Copy all lines holding the word "with" from the entries.

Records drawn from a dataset
------

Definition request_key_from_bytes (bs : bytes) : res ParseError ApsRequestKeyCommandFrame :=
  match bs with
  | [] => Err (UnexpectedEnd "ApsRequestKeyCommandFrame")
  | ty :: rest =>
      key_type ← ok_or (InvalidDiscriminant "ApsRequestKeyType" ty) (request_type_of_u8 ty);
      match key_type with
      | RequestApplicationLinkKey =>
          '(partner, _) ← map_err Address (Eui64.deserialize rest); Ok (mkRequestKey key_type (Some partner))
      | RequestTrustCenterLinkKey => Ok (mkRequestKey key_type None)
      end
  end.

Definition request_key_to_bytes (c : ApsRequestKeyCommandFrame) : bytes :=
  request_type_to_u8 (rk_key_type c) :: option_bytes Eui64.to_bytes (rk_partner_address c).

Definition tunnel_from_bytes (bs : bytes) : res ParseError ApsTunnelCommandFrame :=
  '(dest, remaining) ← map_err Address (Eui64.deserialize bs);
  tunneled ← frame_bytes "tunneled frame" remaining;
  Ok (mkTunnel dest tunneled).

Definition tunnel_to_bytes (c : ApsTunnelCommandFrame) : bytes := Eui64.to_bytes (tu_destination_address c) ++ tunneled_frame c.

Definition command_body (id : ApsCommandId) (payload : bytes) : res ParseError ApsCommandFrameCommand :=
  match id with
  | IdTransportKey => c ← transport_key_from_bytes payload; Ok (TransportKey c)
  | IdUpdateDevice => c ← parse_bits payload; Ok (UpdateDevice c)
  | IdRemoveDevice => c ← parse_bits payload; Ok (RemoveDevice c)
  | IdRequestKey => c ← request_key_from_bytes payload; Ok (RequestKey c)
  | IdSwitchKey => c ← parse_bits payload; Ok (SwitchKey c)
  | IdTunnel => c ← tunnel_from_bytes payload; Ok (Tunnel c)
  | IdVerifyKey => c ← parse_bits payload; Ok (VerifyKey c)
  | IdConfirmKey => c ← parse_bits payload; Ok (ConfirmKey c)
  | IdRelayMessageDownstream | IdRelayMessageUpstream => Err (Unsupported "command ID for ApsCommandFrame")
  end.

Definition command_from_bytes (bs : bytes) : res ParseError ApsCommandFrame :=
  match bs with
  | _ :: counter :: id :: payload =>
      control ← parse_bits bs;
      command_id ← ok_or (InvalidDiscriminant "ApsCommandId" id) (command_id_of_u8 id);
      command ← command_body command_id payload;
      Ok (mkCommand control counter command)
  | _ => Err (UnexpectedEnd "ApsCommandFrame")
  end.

------

**ANSWER:**
  match bs with
      match key_type with
  match id with
  match bs with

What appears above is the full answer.